--- START ---

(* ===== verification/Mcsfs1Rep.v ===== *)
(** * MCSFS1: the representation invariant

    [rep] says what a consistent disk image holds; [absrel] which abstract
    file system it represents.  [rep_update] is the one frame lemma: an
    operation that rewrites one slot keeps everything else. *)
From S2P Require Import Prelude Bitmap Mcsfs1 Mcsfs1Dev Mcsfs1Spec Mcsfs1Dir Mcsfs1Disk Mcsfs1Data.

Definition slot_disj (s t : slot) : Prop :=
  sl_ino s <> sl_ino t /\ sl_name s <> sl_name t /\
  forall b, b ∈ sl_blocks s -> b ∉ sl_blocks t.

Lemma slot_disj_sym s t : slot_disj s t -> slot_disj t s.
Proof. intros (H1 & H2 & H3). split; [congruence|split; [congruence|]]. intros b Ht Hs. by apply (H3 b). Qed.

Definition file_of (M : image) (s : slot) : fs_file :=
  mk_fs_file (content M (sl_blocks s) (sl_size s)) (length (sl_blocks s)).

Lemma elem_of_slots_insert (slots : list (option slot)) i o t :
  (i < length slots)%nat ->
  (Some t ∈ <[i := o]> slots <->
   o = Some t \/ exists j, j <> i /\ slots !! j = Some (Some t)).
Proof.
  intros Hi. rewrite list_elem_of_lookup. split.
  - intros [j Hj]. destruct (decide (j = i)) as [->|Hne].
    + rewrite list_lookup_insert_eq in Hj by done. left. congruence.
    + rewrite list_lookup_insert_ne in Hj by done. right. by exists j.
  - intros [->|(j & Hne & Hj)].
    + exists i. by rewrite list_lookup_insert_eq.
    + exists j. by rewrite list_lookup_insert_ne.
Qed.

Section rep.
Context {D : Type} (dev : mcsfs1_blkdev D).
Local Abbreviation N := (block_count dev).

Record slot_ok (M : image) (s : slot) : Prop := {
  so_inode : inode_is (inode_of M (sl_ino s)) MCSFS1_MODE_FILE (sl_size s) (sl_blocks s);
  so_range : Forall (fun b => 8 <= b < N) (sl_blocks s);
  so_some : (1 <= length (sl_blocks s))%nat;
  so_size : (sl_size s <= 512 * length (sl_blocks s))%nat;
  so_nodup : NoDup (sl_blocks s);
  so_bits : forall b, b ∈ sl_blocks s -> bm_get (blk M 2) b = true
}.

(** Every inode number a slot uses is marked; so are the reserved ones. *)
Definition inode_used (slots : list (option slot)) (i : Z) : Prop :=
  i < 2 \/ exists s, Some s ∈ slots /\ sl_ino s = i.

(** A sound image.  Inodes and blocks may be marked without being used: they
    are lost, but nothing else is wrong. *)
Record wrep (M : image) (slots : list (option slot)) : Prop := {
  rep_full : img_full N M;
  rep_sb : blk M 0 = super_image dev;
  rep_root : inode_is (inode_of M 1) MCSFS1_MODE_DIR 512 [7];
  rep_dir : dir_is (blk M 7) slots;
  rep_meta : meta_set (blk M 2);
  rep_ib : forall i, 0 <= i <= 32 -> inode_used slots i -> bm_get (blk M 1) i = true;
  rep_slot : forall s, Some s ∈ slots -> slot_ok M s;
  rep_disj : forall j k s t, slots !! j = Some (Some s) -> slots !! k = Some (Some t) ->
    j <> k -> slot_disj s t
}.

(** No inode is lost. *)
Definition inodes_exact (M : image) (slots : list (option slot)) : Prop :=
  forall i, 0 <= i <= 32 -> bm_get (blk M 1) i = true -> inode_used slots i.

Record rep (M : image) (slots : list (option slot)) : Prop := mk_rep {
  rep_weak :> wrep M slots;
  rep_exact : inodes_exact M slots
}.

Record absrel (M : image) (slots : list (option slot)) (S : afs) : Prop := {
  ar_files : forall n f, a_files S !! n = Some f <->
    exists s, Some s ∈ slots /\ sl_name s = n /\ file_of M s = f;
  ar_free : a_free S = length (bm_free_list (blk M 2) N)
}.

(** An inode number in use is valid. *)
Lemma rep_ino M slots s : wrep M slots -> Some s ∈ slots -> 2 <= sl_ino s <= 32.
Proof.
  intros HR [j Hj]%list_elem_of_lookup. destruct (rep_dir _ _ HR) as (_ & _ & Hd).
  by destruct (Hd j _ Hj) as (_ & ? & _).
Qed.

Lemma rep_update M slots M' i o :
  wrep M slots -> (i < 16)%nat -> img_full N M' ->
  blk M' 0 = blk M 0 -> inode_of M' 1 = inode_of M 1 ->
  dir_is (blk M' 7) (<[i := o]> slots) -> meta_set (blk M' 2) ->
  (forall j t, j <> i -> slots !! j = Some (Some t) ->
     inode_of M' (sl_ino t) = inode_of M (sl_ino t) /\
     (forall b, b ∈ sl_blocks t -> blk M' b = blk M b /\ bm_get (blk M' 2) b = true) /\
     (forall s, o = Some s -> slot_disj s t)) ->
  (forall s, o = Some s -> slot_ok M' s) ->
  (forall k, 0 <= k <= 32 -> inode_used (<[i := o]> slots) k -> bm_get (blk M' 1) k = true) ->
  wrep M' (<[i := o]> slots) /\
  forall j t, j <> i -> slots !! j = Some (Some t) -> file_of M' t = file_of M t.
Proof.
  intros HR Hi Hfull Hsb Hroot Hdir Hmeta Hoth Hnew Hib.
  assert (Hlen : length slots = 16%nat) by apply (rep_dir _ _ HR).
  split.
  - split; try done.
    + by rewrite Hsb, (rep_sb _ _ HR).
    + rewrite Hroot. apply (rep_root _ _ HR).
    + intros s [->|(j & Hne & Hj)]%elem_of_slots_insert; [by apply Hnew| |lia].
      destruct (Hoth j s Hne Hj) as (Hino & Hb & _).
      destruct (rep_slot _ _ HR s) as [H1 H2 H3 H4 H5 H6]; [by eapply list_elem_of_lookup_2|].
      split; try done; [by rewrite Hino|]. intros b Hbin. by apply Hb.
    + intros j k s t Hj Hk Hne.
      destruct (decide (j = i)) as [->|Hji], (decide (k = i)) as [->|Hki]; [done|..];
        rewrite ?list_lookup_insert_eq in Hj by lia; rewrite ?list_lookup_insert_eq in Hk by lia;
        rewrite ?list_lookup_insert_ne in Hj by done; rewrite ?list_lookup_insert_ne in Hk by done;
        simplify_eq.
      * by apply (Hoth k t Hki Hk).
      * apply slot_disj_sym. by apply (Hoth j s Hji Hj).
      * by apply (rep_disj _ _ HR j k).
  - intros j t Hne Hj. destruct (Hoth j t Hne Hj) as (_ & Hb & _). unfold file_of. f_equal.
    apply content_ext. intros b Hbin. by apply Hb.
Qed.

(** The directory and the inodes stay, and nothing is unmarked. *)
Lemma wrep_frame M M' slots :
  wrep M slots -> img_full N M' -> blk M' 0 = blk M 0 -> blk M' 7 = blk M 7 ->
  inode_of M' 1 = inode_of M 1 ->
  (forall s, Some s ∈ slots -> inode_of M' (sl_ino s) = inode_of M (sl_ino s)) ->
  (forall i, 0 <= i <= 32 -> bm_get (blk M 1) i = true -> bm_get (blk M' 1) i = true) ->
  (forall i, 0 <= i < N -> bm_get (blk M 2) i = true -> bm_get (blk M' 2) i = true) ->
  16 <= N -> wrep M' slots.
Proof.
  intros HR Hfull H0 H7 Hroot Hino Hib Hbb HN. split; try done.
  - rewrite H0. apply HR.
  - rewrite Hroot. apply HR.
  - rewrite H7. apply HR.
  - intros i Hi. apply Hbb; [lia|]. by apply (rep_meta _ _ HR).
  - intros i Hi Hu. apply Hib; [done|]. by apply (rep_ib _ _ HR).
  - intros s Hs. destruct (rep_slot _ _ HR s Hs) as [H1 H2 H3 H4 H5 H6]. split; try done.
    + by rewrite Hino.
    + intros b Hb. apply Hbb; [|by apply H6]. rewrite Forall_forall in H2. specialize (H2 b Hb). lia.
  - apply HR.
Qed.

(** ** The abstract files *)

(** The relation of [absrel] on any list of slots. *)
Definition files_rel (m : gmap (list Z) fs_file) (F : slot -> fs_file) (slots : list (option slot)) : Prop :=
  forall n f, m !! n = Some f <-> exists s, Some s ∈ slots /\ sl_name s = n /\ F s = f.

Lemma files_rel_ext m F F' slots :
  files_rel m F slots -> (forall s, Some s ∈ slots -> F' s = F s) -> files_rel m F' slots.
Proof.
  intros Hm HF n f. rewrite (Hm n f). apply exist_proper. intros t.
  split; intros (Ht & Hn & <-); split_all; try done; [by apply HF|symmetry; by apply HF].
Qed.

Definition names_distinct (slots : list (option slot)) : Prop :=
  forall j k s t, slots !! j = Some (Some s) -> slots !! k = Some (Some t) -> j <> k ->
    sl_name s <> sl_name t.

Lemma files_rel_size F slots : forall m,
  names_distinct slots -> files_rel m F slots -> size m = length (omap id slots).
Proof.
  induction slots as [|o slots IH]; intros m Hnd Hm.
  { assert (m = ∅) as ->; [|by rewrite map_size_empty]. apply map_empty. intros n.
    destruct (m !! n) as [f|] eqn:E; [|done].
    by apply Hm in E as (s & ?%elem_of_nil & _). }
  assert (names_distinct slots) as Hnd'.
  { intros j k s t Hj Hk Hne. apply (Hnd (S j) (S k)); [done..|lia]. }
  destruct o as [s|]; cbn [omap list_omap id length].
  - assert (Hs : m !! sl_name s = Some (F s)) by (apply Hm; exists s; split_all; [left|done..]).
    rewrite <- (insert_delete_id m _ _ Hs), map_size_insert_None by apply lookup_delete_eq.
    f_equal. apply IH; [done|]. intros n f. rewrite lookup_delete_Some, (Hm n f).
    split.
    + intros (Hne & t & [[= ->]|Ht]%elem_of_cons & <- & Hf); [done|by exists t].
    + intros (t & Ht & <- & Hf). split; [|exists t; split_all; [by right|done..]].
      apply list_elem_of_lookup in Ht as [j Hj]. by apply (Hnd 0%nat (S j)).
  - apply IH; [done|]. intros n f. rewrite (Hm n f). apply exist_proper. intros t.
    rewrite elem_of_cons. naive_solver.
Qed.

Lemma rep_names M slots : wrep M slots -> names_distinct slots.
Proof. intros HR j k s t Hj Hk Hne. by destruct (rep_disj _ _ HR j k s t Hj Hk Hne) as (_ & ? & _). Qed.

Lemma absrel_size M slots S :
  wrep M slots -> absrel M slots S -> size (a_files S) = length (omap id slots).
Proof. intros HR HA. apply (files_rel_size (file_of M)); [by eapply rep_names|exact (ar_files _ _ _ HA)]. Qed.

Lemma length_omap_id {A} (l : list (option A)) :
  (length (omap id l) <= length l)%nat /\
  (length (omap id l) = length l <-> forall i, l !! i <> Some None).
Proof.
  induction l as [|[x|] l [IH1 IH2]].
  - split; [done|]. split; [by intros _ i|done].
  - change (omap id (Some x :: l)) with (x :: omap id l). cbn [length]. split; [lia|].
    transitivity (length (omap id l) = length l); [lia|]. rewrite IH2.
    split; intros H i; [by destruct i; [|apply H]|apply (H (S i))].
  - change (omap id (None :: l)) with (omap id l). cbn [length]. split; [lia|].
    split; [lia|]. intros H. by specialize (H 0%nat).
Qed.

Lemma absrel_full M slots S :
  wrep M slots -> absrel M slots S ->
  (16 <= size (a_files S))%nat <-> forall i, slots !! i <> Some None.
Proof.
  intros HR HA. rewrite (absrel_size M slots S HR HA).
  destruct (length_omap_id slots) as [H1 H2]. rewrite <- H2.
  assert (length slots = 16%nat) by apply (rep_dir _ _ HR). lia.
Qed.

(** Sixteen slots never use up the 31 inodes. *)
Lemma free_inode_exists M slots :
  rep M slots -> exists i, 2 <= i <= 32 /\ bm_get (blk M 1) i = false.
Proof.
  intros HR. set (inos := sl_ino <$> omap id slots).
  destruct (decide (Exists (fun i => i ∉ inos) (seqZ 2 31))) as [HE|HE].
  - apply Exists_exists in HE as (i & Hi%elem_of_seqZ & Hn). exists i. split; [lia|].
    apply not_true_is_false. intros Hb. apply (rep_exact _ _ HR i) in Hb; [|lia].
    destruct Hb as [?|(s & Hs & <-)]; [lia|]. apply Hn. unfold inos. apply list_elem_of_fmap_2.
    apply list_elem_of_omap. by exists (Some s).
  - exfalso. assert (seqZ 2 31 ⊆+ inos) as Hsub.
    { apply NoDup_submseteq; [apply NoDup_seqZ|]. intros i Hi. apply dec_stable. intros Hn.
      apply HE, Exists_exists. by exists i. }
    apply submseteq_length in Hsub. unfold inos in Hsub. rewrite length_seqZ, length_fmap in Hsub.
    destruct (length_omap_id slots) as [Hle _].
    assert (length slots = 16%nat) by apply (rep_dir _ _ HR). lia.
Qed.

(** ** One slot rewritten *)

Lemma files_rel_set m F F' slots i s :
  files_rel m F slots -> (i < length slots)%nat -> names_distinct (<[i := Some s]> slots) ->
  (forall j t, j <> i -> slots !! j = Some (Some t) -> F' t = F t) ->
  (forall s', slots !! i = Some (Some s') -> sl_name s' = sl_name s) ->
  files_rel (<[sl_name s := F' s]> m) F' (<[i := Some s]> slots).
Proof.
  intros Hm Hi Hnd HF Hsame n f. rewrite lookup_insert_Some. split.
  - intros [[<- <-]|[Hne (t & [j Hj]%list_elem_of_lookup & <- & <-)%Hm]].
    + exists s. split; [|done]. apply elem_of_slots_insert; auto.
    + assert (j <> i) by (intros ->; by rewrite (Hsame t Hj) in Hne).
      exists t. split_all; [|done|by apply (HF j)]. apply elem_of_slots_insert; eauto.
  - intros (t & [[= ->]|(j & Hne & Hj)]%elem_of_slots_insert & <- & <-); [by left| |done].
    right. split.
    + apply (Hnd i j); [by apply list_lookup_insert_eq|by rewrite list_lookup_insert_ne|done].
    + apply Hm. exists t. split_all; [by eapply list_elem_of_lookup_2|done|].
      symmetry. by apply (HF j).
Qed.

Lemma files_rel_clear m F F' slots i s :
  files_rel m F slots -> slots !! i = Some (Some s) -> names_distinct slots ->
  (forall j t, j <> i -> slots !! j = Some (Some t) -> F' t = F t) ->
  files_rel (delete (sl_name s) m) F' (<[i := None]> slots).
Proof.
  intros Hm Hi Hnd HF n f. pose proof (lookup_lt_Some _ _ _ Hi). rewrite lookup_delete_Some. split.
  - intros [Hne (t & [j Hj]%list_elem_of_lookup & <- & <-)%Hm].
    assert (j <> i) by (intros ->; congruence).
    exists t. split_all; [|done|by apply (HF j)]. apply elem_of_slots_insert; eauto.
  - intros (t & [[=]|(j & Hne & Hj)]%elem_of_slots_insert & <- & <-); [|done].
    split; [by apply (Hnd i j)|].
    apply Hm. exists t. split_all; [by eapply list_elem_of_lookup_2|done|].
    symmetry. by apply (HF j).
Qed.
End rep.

--- END ---
--- START ---

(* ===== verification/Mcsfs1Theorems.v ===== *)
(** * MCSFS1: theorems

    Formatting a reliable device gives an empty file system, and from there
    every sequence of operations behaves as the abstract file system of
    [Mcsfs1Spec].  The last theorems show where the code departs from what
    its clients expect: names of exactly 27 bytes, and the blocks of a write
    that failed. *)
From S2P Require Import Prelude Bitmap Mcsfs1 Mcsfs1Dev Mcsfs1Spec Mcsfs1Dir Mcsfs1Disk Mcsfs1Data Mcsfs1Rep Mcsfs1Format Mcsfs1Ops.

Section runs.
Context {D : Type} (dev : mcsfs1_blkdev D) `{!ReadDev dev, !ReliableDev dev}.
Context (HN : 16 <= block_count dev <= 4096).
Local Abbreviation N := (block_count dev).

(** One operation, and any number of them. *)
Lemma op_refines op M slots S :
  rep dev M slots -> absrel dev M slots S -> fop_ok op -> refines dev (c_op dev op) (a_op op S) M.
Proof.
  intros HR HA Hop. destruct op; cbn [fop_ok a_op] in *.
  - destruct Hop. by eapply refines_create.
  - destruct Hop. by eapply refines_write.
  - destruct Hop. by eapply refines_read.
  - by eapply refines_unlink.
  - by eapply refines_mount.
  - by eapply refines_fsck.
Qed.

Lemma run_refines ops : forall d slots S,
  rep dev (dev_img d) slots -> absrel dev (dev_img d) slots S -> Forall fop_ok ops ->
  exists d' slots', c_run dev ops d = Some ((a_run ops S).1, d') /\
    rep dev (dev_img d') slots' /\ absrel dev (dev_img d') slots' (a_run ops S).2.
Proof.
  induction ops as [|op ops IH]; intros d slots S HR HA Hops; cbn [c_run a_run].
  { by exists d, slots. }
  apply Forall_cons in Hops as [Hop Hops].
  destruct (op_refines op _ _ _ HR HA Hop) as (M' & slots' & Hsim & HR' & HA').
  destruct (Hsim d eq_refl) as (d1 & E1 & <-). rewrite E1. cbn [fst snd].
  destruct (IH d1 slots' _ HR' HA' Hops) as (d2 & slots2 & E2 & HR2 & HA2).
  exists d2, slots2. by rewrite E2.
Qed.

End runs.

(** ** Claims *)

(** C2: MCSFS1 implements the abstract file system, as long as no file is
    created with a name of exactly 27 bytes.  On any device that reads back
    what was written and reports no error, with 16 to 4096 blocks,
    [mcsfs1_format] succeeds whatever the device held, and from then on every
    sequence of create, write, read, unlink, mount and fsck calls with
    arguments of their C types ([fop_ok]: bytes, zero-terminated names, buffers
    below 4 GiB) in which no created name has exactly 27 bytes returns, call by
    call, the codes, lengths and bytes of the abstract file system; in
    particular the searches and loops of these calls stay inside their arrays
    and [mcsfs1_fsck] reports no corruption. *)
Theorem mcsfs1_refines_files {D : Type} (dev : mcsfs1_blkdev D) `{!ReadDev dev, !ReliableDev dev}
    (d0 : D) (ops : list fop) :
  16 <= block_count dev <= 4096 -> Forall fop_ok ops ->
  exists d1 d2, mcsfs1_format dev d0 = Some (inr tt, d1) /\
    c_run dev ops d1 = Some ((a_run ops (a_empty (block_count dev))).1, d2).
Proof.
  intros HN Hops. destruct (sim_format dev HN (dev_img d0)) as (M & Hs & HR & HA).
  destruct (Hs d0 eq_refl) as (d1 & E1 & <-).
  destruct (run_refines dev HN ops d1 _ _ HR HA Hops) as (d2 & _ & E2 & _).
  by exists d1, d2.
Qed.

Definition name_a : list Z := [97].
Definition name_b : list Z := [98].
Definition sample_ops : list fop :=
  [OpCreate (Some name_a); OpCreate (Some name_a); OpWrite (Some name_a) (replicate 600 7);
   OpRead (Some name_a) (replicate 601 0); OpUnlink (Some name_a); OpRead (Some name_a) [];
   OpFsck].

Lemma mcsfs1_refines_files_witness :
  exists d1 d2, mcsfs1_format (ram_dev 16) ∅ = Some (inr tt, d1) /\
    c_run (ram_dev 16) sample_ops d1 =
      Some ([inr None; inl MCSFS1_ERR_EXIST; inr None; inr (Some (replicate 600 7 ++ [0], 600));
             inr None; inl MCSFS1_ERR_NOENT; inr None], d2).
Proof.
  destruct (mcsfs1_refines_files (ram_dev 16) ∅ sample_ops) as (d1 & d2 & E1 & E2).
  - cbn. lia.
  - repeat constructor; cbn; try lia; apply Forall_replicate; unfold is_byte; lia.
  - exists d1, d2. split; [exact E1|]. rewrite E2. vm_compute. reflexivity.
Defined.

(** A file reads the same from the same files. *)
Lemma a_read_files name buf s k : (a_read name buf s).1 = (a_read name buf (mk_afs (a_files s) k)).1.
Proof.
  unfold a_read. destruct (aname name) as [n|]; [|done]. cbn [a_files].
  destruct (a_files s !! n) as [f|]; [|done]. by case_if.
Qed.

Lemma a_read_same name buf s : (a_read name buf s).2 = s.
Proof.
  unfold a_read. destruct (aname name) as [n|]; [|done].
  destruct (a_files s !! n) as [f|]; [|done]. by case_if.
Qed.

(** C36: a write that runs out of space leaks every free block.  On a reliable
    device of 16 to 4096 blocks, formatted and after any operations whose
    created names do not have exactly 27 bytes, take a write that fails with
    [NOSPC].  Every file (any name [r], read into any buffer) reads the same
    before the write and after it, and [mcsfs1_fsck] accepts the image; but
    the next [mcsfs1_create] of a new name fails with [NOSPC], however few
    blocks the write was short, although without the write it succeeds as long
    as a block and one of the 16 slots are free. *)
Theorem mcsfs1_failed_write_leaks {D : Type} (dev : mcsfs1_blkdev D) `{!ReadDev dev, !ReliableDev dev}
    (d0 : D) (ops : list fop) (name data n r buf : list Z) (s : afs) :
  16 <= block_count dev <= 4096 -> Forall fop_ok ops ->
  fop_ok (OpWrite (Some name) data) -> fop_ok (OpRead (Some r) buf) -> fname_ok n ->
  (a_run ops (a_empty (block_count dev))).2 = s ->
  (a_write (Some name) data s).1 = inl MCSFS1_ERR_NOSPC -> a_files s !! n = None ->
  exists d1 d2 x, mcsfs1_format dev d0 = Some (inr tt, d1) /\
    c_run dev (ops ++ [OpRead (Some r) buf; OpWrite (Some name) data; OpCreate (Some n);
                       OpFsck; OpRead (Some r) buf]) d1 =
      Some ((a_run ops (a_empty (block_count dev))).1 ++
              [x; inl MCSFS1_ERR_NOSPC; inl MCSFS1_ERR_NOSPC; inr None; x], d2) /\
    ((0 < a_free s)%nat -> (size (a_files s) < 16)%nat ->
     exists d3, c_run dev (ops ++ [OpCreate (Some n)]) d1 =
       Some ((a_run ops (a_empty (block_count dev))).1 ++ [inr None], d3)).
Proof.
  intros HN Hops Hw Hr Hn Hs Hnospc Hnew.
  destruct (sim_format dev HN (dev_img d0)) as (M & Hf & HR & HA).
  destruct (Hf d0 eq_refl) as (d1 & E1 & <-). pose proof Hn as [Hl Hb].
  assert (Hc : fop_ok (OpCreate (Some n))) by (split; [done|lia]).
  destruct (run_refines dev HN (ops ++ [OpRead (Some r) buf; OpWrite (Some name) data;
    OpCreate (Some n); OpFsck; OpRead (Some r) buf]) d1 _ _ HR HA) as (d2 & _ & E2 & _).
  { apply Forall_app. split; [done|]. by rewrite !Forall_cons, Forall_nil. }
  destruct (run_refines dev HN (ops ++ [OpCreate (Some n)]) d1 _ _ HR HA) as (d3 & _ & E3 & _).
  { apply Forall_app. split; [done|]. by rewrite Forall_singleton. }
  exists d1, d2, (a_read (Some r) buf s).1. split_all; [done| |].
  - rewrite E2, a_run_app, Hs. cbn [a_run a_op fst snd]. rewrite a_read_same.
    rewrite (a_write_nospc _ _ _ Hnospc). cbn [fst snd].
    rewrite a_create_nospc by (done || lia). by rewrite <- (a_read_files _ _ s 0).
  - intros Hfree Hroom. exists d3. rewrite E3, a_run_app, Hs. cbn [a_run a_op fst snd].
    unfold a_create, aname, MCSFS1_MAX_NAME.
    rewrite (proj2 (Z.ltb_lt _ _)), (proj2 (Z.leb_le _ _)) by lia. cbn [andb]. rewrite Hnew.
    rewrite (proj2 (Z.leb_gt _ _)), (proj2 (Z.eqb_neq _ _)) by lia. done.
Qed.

--- END ---

=== WHAT YOU NEED TO DO ===
Please copy the lines above from the line with "(* ===== verification/Mcsfs1Rep.v ===== *)" up to and including the line with "sl_ino s <>", exactly as written and with nothing else.

=== TASK OUTPUT ===
(* ===== verification/Mcsfs1Rep.v ===== *)
(** * MCSFS1: the representation invariant

    [rep] says what a consistent disk image holds; [absrel] which abstract
    file system it represents.  [rep_update] is the one frame lemma: an
    operation that rewrites one slot keeps everything else. *)
From S2P Require Import Prelude Bitmap Mcsfs1 Mcsfs1Dev Mcsfs1Spec Mcsfs1Dir Mcsfs1Disk Mcsfs1Data.

Definition slot_disj (s t : slot) : Prop :=
  sl_ino s <> sl_ino t /\ sl_name s <> sl_name t /\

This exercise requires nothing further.